(EXTRACTED INFORMATION)

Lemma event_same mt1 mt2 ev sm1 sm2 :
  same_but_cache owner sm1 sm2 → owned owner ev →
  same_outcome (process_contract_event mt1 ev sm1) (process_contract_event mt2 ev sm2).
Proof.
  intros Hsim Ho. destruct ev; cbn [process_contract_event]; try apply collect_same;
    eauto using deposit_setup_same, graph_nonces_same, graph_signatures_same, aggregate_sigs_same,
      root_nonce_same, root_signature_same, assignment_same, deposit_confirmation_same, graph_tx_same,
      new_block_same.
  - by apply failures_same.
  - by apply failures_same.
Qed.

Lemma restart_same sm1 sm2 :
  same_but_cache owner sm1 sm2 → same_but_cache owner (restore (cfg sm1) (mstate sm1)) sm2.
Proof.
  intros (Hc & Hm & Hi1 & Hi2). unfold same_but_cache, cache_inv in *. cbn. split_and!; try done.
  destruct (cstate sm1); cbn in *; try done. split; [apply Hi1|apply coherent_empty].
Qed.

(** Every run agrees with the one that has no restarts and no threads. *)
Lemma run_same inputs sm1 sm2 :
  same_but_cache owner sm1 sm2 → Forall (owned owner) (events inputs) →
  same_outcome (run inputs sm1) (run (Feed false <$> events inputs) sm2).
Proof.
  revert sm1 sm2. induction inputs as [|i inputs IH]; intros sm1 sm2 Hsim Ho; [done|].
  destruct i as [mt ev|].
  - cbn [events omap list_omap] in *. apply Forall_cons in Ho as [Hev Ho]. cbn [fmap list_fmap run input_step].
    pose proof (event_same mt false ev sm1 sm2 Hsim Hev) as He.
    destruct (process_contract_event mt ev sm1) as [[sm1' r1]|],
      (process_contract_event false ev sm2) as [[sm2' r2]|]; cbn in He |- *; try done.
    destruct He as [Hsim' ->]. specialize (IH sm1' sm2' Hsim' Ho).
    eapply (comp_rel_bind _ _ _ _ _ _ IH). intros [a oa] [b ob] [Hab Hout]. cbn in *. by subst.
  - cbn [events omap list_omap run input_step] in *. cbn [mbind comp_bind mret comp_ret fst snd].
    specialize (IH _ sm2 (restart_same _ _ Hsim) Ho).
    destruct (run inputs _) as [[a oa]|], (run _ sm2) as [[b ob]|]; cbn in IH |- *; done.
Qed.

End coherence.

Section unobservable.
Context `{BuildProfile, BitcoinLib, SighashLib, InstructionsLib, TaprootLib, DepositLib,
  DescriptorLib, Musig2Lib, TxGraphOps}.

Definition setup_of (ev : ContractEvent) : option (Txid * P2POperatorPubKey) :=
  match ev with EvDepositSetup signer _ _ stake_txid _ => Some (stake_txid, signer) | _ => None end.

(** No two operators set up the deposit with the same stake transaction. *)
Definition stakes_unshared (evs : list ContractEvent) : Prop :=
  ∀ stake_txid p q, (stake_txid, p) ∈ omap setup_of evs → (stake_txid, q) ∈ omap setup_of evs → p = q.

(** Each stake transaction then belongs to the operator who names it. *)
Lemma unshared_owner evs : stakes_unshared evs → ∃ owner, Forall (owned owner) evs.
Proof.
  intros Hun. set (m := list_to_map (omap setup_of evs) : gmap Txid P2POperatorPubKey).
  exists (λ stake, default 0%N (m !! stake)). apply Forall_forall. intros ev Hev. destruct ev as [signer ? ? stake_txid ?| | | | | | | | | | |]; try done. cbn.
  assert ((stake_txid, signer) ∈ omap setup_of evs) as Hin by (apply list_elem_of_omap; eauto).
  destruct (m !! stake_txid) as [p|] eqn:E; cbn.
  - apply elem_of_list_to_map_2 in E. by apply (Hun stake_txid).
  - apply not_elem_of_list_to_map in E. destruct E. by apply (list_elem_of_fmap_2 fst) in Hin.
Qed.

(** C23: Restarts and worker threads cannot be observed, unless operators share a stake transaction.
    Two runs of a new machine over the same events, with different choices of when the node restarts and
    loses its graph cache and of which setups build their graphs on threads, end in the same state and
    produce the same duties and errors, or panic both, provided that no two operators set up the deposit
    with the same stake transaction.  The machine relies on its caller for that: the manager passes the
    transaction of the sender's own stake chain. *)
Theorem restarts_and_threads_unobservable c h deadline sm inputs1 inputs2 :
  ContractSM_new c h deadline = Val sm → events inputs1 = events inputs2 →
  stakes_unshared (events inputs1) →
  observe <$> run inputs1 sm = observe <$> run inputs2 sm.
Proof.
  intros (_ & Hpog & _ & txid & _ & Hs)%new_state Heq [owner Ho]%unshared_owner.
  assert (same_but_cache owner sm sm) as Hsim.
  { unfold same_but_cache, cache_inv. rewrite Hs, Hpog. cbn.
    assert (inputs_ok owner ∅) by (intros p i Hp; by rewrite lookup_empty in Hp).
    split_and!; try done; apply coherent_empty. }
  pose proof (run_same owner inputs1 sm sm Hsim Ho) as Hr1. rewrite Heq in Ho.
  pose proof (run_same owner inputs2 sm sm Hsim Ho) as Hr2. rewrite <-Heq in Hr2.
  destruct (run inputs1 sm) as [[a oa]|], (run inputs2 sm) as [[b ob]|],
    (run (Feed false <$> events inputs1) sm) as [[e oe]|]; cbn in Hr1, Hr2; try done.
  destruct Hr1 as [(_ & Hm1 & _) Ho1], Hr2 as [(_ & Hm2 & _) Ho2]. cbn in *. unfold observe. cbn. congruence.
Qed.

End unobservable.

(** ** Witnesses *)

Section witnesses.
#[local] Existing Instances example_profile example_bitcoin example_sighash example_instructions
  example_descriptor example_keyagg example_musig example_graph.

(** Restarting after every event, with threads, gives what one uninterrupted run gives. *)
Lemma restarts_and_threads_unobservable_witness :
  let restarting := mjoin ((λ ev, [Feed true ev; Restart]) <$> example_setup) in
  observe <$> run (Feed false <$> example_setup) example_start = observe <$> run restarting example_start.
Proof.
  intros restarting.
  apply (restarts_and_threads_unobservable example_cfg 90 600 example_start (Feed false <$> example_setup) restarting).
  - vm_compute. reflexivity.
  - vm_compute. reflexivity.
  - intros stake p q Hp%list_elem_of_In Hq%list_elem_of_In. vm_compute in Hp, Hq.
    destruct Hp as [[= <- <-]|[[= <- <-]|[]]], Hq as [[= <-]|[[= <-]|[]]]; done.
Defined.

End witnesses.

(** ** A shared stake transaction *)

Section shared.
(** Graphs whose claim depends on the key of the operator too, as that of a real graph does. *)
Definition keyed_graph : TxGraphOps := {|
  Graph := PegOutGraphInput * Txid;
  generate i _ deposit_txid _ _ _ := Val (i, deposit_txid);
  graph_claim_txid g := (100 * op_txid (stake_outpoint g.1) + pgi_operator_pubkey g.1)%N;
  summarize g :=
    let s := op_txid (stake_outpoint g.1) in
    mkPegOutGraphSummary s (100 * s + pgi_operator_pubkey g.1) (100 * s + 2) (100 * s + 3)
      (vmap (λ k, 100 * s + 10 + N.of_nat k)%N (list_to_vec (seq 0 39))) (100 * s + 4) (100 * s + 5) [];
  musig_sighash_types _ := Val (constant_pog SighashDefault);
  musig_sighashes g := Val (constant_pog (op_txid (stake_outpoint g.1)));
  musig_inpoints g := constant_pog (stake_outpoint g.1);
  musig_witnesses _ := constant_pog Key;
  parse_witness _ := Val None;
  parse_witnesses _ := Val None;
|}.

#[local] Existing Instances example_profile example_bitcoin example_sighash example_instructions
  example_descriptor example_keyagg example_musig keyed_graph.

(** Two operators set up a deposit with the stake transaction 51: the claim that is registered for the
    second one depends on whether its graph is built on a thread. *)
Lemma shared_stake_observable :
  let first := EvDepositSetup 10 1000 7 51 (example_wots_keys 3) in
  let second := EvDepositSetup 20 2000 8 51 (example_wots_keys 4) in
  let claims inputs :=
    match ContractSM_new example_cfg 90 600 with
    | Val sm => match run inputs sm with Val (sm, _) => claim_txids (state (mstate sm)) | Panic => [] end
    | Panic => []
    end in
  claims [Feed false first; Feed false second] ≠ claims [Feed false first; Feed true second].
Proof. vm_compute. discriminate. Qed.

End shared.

(End EXTRACTED INFORMATION)
(EXTRACTED INFORMATION)

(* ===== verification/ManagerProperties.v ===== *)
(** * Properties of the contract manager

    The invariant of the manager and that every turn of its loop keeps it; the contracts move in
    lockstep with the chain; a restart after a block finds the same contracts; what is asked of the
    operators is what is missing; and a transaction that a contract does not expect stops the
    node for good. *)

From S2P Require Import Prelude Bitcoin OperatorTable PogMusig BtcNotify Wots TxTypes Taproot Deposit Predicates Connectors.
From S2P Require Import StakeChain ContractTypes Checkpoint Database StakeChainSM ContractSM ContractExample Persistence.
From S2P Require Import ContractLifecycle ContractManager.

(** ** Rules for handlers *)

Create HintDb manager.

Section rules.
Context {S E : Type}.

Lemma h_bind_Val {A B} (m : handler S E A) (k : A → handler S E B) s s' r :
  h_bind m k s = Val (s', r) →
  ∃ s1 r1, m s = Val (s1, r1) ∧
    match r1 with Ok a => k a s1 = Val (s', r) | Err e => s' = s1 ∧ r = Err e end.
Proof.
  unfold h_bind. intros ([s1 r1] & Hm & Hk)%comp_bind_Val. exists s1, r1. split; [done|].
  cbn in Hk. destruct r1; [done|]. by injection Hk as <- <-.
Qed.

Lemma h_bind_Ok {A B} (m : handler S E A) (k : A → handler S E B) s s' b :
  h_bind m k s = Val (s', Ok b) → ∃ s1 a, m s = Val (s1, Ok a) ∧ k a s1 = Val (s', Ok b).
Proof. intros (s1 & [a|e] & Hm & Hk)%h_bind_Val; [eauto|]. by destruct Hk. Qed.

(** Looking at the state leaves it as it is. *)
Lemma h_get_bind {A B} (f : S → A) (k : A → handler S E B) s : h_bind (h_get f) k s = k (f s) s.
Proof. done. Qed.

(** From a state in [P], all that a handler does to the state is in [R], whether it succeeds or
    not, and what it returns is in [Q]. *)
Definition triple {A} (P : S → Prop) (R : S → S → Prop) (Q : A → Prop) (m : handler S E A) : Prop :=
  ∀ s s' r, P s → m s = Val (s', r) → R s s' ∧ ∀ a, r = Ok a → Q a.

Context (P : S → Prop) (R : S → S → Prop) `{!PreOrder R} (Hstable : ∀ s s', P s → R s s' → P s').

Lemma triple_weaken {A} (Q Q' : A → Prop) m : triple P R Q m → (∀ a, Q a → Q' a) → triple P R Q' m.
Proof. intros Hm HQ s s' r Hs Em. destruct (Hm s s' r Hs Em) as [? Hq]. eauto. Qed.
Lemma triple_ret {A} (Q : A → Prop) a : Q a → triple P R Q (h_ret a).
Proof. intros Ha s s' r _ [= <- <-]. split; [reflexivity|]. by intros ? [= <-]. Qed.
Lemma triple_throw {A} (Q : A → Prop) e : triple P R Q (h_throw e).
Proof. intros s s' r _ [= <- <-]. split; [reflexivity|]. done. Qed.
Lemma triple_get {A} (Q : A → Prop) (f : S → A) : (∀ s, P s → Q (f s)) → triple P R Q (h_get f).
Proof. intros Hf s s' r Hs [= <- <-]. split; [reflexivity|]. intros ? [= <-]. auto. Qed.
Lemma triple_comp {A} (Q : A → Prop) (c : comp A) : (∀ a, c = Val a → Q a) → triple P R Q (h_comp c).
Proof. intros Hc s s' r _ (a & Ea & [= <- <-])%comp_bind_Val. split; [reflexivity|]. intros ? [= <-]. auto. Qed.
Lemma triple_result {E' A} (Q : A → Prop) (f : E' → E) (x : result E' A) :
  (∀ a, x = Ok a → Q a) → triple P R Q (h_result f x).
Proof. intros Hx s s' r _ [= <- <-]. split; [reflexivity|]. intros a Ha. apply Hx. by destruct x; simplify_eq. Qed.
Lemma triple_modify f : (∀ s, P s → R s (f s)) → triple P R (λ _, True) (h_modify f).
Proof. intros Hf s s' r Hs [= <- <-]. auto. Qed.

(End EXTRACTED INFORMATION)
(EXTRACTED INFORMATION)

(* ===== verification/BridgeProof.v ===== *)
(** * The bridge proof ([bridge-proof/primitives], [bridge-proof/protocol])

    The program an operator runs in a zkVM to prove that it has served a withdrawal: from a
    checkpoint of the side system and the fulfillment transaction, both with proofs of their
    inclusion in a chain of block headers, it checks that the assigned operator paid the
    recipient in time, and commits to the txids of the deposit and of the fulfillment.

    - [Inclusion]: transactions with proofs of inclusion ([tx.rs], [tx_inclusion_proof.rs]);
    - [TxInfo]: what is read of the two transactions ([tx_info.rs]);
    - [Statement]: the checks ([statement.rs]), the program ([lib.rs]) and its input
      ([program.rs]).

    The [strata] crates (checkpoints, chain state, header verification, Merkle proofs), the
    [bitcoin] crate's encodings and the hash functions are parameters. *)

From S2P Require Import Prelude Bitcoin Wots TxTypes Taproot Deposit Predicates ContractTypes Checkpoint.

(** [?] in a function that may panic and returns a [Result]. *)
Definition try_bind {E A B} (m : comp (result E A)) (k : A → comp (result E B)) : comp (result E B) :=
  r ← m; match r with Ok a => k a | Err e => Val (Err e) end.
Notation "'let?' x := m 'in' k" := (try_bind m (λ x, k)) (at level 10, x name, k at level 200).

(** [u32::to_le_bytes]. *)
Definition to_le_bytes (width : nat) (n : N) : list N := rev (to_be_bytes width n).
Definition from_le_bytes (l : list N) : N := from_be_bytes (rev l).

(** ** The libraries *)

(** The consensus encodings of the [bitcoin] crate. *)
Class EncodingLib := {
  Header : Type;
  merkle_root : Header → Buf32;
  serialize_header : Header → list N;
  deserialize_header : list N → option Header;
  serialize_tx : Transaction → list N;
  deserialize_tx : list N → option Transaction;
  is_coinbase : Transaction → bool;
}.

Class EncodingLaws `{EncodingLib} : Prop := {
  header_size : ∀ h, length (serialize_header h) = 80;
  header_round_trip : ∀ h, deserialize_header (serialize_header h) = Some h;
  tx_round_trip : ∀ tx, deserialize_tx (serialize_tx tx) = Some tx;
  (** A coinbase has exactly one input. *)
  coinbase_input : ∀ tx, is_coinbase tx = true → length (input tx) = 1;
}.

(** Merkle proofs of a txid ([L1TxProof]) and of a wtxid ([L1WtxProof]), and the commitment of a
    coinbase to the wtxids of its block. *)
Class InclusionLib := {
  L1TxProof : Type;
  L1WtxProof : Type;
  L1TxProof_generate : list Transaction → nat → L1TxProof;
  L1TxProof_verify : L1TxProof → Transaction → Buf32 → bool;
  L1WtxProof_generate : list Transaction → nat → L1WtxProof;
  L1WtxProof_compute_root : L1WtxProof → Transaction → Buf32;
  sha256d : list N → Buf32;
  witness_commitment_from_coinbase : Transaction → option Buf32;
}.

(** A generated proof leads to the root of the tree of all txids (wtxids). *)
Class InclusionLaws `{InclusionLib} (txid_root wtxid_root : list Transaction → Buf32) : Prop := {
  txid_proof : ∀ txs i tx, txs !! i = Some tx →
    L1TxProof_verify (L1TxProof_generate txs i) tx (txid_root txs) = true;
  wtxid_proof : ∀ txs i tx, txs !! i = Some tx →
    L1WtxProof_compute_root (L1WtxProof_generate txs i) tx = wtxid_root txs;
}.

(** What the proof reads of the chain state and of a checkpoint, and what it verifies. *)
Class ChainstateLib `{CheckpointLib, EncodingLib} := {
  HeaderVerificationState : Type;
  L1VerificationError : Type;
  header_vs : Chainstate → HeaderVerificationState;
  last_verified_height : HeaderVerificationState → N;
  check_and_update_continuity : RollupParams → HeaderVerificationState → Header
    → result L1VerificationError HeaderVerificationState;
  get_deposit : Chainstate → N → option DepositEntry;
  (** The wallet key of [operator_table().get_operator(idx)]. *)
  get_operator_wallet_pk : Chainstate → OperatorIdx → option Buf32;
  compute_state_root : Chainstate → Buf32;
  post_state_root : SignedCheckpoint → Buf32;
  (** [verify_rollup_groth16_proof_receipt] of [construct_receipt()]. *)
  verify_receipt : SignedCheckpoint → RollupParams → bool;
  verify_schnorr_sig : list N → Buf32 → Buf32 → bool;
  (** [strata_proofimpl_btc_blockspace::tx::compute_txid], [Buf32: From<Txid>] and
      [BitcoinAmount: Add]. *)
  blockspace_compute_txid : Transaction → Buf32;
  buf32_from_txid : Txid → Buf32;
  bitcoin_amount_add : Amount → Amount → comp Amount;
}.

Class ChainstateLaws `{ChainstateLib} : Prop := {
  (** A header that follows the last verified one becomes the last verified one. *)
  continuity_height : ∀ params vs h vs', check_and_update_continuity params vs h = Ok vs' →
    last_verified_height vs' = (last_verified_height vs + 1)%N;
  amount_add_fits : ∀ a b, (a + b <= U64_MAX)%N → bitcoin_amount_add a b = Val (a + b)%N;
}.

(End EXTRACTED INFORMATION)

◆ WORK INSTRUCTIONS
Using the entries above, return exactly the lines from the line with "(** Merkle proofs" to the line with "L1WtxProof : Type;", counting both of those lines.

◆ EXERCISE SOLUTION
(** Merkle proofs of a txid ([L1TxProof]) and of a wtxid ([L1WtxProof]), and the commitment of a
    coinbase to the wtxids of its block. *)
Class InclusionLib := {
  L1TxProof : Type;
  L1WtxProof : Type;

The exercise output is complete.